Dzis przyznaje się bez bicia zawaliłam dzień! zjadłam parę ciasteczekajajajajaj....no cóż...trzeba od nowa zacząć SB
![]()
julix wiem wiem dlatego się staram. Np wczoraj późnym wieczorkiem przejechałam 30 min na rowerku
Ja o tym wszystkim naprawdę wiem tylko poprostu chcę pomału dodawać minuty bo wiem, że gdybym zaczęła tak z grubej rury od razu jeździć 60 min to prędzej czy później zrezygnowałabym z tego a tak..po malutku ilość min bedzie sie zwiększać.
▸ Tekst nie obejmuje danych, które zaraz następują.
(* ===== verification/UdpOutput.v ===== *)
(** * Properties of UDP: sending

    What udp_sendto_if_src puts on the wire, with the UDP header in the packet itself or
    in a pbuf of its own, and that udp_input accepts it. *)

From S2P Require Import Prelude Def ListSeg InetChksum Ip4Addr Mem Memp Pbuf PbufMem PbufRef PbufChain PbufData Header Ip4 Ip4Frag Icmp IcmpSpec Udp UdpSpec UdpInput.

#[local] Open Scope Z_scope.
#[local] Coercion Z.of_nat : nat >-> Z.

(** ** Specification *)

(** The UDP header (RFC 768); the checksum is stored as computed. *)
Definition udp_header (sport dport len chk : Z) : list Z :=
  [sport / 256; sport mod 256; dport / 256; dport mod 256; len / 256; len mod 256; chk mod 256; chk / 256].

(** A checksum that is not zero and right, or zero for a control block without
    checksums. *)
Definition checksum_ok (b : udp_pcb) (src dst chk : Z) (d : list Z) : Prop :=
  if Z.land (pcb_flags b) UDP_FLAGS_NOCHKSUM =? 0
  then chk <> 0 /\ rfc1071_checksum (pseudo_header src dst IP_PROTO_UDP (length d) ++ d) = 0
  else chk = 0.

(** ** Lemmas: the header *)

Lemma udp_header_bytes sport dport len chk :
  is_u16 sport -> is_u16 dport -> is_u16 len -> is_u16 chk -> Forall is_u8 (udp_header sport dport len chk).
Proof. intros. unfold udp_header. rewrite !Forall_cons. unfold_c. split_and!; try constructor; Z.div_mod_to_equations; lia. Qed.

Lemma udp_header_stores m x sport dport len :
  is_u16 sport -> is_u16 dport -> is_u16 len ->
  let m1 := udph_chksum_set (udph_dest_set (udph_src_set m x (lwip_htons sport)) x (lwip_htons dport)) x 0 in
  let m2 := udph_len_set m1 x (lwip_htons len) in
  (forall chk, is_u16 chk -> read_bytes (udph_chksum_set m2 x chk) x 8 = udp_header sport dport len chk)
  /\ read_bytes m2 x 8 = udp_header sport dport len 0
  /\ forall y, ~ (x <= y < x + 8) -> byte m2 y = byte m y /\ forall chk, byte (udph_chksum_set m2 x chk) y = byte m y.
Proof.
  intros Hs Hd Hl m1 m2. assert (E2 : read_bytes m2 x 8 = udp_header sport dport len 0).
  { unfold m2, m1, udph_len_set, udph_chksum_set, udph_dest_set, udph_src_set. do 3 rewrite read_store_at by lia. rewrite read_store_0 by lia.
    assert (HL : length (read_bytes m x 8) = 8%nat) by apply read_bytes_length. clear -HL Hs Hd Hl. generalize dependent (read_bytes m x 8). intros q HL. explode 8 q HL.
    splices. rewrite !htons_word by done. cbn [word_sum]. unfold udp_header. repeat match goal with |- _ :: _ = _ :: _ => apply f_equal2 end; try done; wrap_solve. }
  split; [|split; [exact E2|]].
  - intros chk Hc. unfold udph_chksum_set at 1. rewrite read_store_at, E2 by lia. unfold udp_header. splices.
    repeat match goal with |- _ :: _ = _ :: _ => apply f_equal2 end; try done; wrap_solve.
  - intros y Hy. assert (E : byte m2 y = byte m y) by (unfold m2, m1, udph_len_set, udph_chksum_set, udph_dest_set, udph_src_set; by rewrite !byte_store by lia).
    split; [exact E|]. intros chk. unfold udph_chksum_set at 1. by rewrite byte_store by lia.
Qed.

(** The checksum makes the datagram valid; 0 is sent as 0xffff. *)
Lemma udp_checksum_valid pre sport dport len d :
  is_u16 sport -> is_u16 dport -> is_u16 len -> Forall is_u8 pre -> length pre mod 2 = 0 -> Forall is_u8 d ->
  let c := rfc1071_checksum (pre ++ udp_header sport dport len 0 ++ d) in
  let chk := if c =? 0 then 0xffff else c in
  is_u16 chk /\ chk <> 0 /\ rfc1071_checksum (pre ++ udp_header sport dport len chk ++ d) = 0.
Proof.
  intros Hs Hd Hl Hp He H8 c chk. pose proof (word_sum_nonneg pre Hp) as Wp. pose proof (word_sum_nonneg d H8) as Wd.
  assert (Hb : forall k, is_u16 k -> Forall is_u8 (pre ++ udp_header sport dport len k ++ d)).
  { intros k Hk. rewrite !Forall_app. split_and!; [done|by apply udp_header_bytes|done]. }
  assert (Ew : forall k, is_u16 k -> word_sum (pre ++ udp_header sport dport len k ++ d) = word_sum (pre ++ udp_header sport dport len 0 ++ d) + k).
  { intros k Hk. rewrite !word_sum_app_even by done. unfold udp_header. cbn [app word_sum]. change (0 mod 256) with 0. change (0 / 256) with 0. wrap_solve. }
  pose proof (word_sum_nonneg _ (Hb 0 ltac:(unfold_c; lia))) as W0. set (w := word_sum (pre ++ udp_header sport dport len 0 ++ d)) in *.
  assert (Ec : c = 65535 - oc_norm w) by done. assert (Hr : is_u16 (oc_norm w)) by (by apply oc_norm_range).
  assert (Hchk : is_u16 chk /\ chk <> 0) by (unfold chk; destruct (Z.eqb_spec c 0); unfold_c; lia). destruct Hchk as [H1 H2]. split; [done|]. split; [done|].
  apply rfc_valid; [by apply Hb|]. rewrite Ew by done. unfold oc_norm in Ec. clear Hb Ew Hr. unfold chk in *.
  destruct (Z.eqb_spec w 0) as [E|E], (Z.eqb_spec c 0) as [E0|E0]; Z.div_mod_to_equations; lia.
Qed.

Section Output.
Context `{MO : MemOptions} {MOk : MemOptionsOk} `{PO : PbufOptions} {POk : PbufOptionsOk} {St : Type} `{!PacketMemory St} {Lk : Type} `{LL : !LinkLayer Lk St} {Pl : Type} `{EP : !ElementPool Pl}.
Abbreviation udp := (udp (St := St) (Lk := Lk) (Pl := Pl)).
Abbreviation inet := (net (St := St) (Lk := Lk)).
Abbreviation pst := (pstate (St := St)).

(** Writing over the first [k] bytes of a packet. *)
Lemma overwrite_start (s : pst) q b l (k : nat) m :
  chain s q ((q, b) :: l) -> k <= p_len b -> range (p_payload b) k ## addrs l ->
  (forall y, ~ (p_payload b <= y < p_payload b + k) -> byte m y = byte (data s) y) ->
  contents m ((q, b) :: l) = read_bytes m (p_payload b) k ++ drop k (contents (data s) ((q, b) :: l)).
Proof.
  intros Hc Hk Hd Hm. rewrite !contents_cons, (contents_frame (data s) m l).
  2:{ intros x Hx. apply Hm. intros Hin. apply (Hd x); [by apply elem_of_range|done]. }
  rewrite !(node_bytes_split _ _ _ k) by lia. rewrite Nat2Z.id, <- !app_assoc. f_equal.
  rewrite drop_app_ge by (by rewrite read_bytes_length). rewrite read_bytes_length, Nat.sub_diag, drop_0. f_equal.
  rewrite !read_bytes_range. apply list_fmap_ext. intros i y Hy. apply list_elem_of_lookup_2, elem_of_range in Hy. apply Hm. lia.
Qed.

(** The same packet but for its flags. *)
Definition same_but_flags (b b' : pbuf) : Prop := b' = with_flags b (p_flags b') /\ is_custom b' = is_custom b.

Lemma set_flags_spec (s : pst) B ext q b l fl :
  pbuf_inv s B ext -> chain s q ((q, b) :: l) -> is_custom (with_flags b fl) = is_custom b ->
  chain (set_pbuf s q (with_flags b fl)) q ((q, with_flags b fl) :: l) /\ pbuf_inv (set_pbuf s q (with_flags b fl)) B ext.
Proof.
  intros HI [Hs Ht] Hcu. pose proof (seg_NoDup _ _ _ (inv_not_null _ _ _ HI) Hs) as Hnd. cbn [fmap list_fmap fst] in Hnd. apply NoDup_cons in Hnd as [Hpl _].
  destruct Hs as (_ & Hp & Hs). split.
  - split; [split_and!; [done|apply lookup_insert_eq|by apply seg_insert]|exact Ht].
  - apply (inv_update s B ext q b); [done|done|done|done|]. intros k _ (K1 & K2 & K3). split; [destruct k; cbn [kind_ok] in *; rewrite ?Hcu; exact K1|]. split; [by destruct k|exact K3].
Qed.

Lemma write_udp_header_spec (n : inet) B ext pcb q b l dst port src :
  pbuf_inv (n_ps n) B ext -> chain (n_ps n) q ((q, b) :: l) -> 8 <= p_len b -> range (p_payload b) 8 ## addrs l ->
  pcb_ok pcb -> is_u32 dst -> is_u32 src -> is_u16 port ->
  let d := drop 8 (contents (data (n_ps n)) ((q, b) :: l)) in
  Forall is_u8 d ->
  exists s' b' chk, write_udp_header n pcb q dst port src = Ret (with_ps n s') /\ chain s' q ((q, b') :: l) /\ pbuf_inv s' B ext /\ same_but_flags b b'
    /\ let dgram := udp_header (local_port pcb) port (p_tot_len b) chk ++ d in
       contents (data s') ((q, b') :: l) = dgram /\ (checksum_ok pcb src dst chk dgram /\ is_u16 chk).
Proof.
  intros HI Hc Hl Hdis Hok Hdst Hsrc Hport d H8. pose proof (chain_cons _ _ _ _ _ Hc) as (_ & Hb & _ & Hbl & Ht & Hut & Htl).
  assert (Hlp : is_u16 (local_port pcb)) by apply Hok. unfold write_udp_header. rewrite (deref_ok _ _ _ Hb). cbn [mbind outcome_bind].
  rewrite LWIP_ASSERT_ok by (apply Z.leb_le; unfold UDP_HLEN; lia). cbn [mbind outcome_bind].
  set (x := p_payload b) in *. destruct (udp_header_stores (data (n_ps n)) x (local_port pcb) port (p_tot_len b) Hlp Hport Hut) as (Hrd & Hrd0 & Hfr).
  set (m1 := udph_chksum_set (udph_dest_set _ _ _) x 0) in *. set (m2 := udph_len_set m1 x (lwip_htons (p_tot_len b))) in *.
  set (ps := if _ && _ then _ else _).
  assert (Hps : exists b', same_but_flags b b' /\ data ps = m1 /\ forall m, chain (with_data ps m) q ((q, b') :: l) /\ pbuf_inv (with_data ps m) B ext).
  { unfold ps. destruct (_ && _).
    - assert (Hcu : is_custom (with_flags b (Z.lor (p_flags b) PBUF_FLAG_MCASTLOOP)) = is_custom b).
      { unfold is_custom. cbn [p_flags with_flags]. rewrite Z.land_lor_distr_l. change (Z.land PBUF_FLAG_MCASTLOOP PBUF_FLAG_IS_CUSTOM) with 0. by rewrite Z.lor_0_r. }
      destruct (set_flags_spec (n_ps n) B ext q b l _ HI Hc Hcu) as [Hc' HI']. eexists. split; [|split; [done|intros m; split; [exact Hc'|exact (inv_data _ B ext m HI')]]]. done.
    - exists b. split; [split; [by destruct b|done]|]. split; [done|]. intros m. split; [exact Hc|exact (inv_data _ B ext m HI)]. }
  clearbody ps. destruct Hps as (b' & Hsb & Hdps & Hps). rewrite Hdps. fold m2. change (data (with_data ps m2)) with m2.
  assert (Hpay : p_payload b' = x /\ p_len b' = p_len b) by (by rewrite (proj1 Hsb)). destruct Hpay as [Hpay Hlen].
  assert (Hcon : forall m, (forall y, ~ (x <= y < x + 8) -> byte m y = byte (data (n_ps n)) y) -> contents m ((q, b') :: l) = read_bytes m x 8 ++ d).
  { intros m Hm. pose proof (overwrite_start (n_ps n) q b l 8 m Hc Hl Hdis Hm) as E. fold x d in E. rewrite <- E. rewrite !contents_cons. unfold node_bytes. cbn [snd]. by rewrite Hpay, Hlen. }
  assert (HLd : Z.of_nat (length d) + 8 = p_tot_len b).
  { unfold d. rewrite length_drop. pose proof (contents_length (data (n_ps n)) _ (tot_ok_lens _ (proj2 Hc))) as E. change (total ((q, b) :: l)) with (p_len b + total l) in E. lia. }
  unfold checksum_ok. destruct (Z.land (pcb_flags pcb) UDP_FLAGS_NOCHKSUM =? 0).
  - destruct (Hps m2) as [Hc2 HI2]. destruct (chain_segs_spec _ _ _ _ _ HI2 Hc2) as (segs & Es & Hseg & Hsok). rewrite Es. cbn [mbind outcome_bind]. cbn [data with_data] in Hseg, Hsok.
    rewrite Hcon in Hseg, Hsok by (intros y Hy; by apply Hfr). rewrite Hrd0 in Hseg, Hsok.
    assert (H80 : Forall is_u8 (udp_header (local_port pcb) port (p_tot_len b) 0 ++ d)) by (apply Forall_app; split; [apply udp_header_bytes; try done; unfold_c; lia|done]).
    rewrite chksum_pseudo_rfc; [|by apply Hsok|unfold IP_PROTO_UDP; unfold_c; lia|done|done|done]. rewrite Hseg.
    assert (Hpre : Forall is_u8 (pseudo_header src dst IP_PROTO_UDP (p_tot_len b)) /\ length (pseudo_header src dst IP_PROTO_UDP (p_tot_len b)) mod 2 = 0).
    { split; [|done]. unfold pseudo_header, le_bytes4, IP_PROTO_UDP. cbn [app]. rewrite !Forall_cons. split_and!; try constructor; wrap_solve. }
    destruct (udp_checksum_valid _ (local_port pcb) port (p_tot_len b) d Hlp Hport Hut (proj1 Hpre) (proj2 Hpre) H8) as (Hr & Hnz & Hv). set (chk := if _ =? 0 then _ else _) in *.
    destruct (Hps (udph_chksum_set m2 x chk)) as [Hc3 HI3]. eexists _, b', chk. split; [reflexivity|]. split; [exact Hc3|]. split; [exact HI3|]. split; [done|]. split.
    + cbn [data with_data]. rewrite Hcon by (intros y Hy; by apply Hfr). by rewrite Hrd.
    + split; [|done]. split; [done|]. rewrite length_app. change (length (udp_header _ _ _ _)) with 8%nat. rewrite Nat2Z.inj_add. replace (Z.of_nat 8 + length d) with (p_tot_len b) by lia. exact Hv.
  - destruct (Hps m2) as [Hc2 HI2]. eexists _, b', 0. split; [reflexivity|]. split; [exact Hc2|]. split; [exact HI2|]. split; [done|]. split; [|split; [done|unfold_c; lia]].
    cbn [data with_data]. rewrite Hcon by (intros y Hy; by apply Hfr). by rewrite Hrd0.
Qed.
Na jutro mam już świetnie ułożony planik jedzonka i ćwiczonek. Ah...wreszcie na obiadek zjem sobie wędzoną makrelkę...uwielbiam ją![]()
A co w skółce? Ogólnie dobrze. Dziś strasznie mnie uszy piekły na sztuce i polskim. A wiecie dlaczego? A no dlatego że na sztuce słyszałam ( z drugiego końca sali) jak oczywiście Wojtek coś sobie tam wróżył z kolegami i co..i oczywiście tak mu wyszło że on mnie kochaa na polskim lampił sie na mnie przez całą godzinę....no ratunku
![]()
ja nienawidze takich przylep.Weźcie go ode mnie!!!
Już mam go po dziurki w nosie. Ciągle na przerwie musi być obok mnie. Nie no to już paranoja
Muszę sobie z nim pogadać tak na poważnie bo dłużej tego nie wytrzymam. Poprostu czuje sie w tej sytuacji niezręcznie.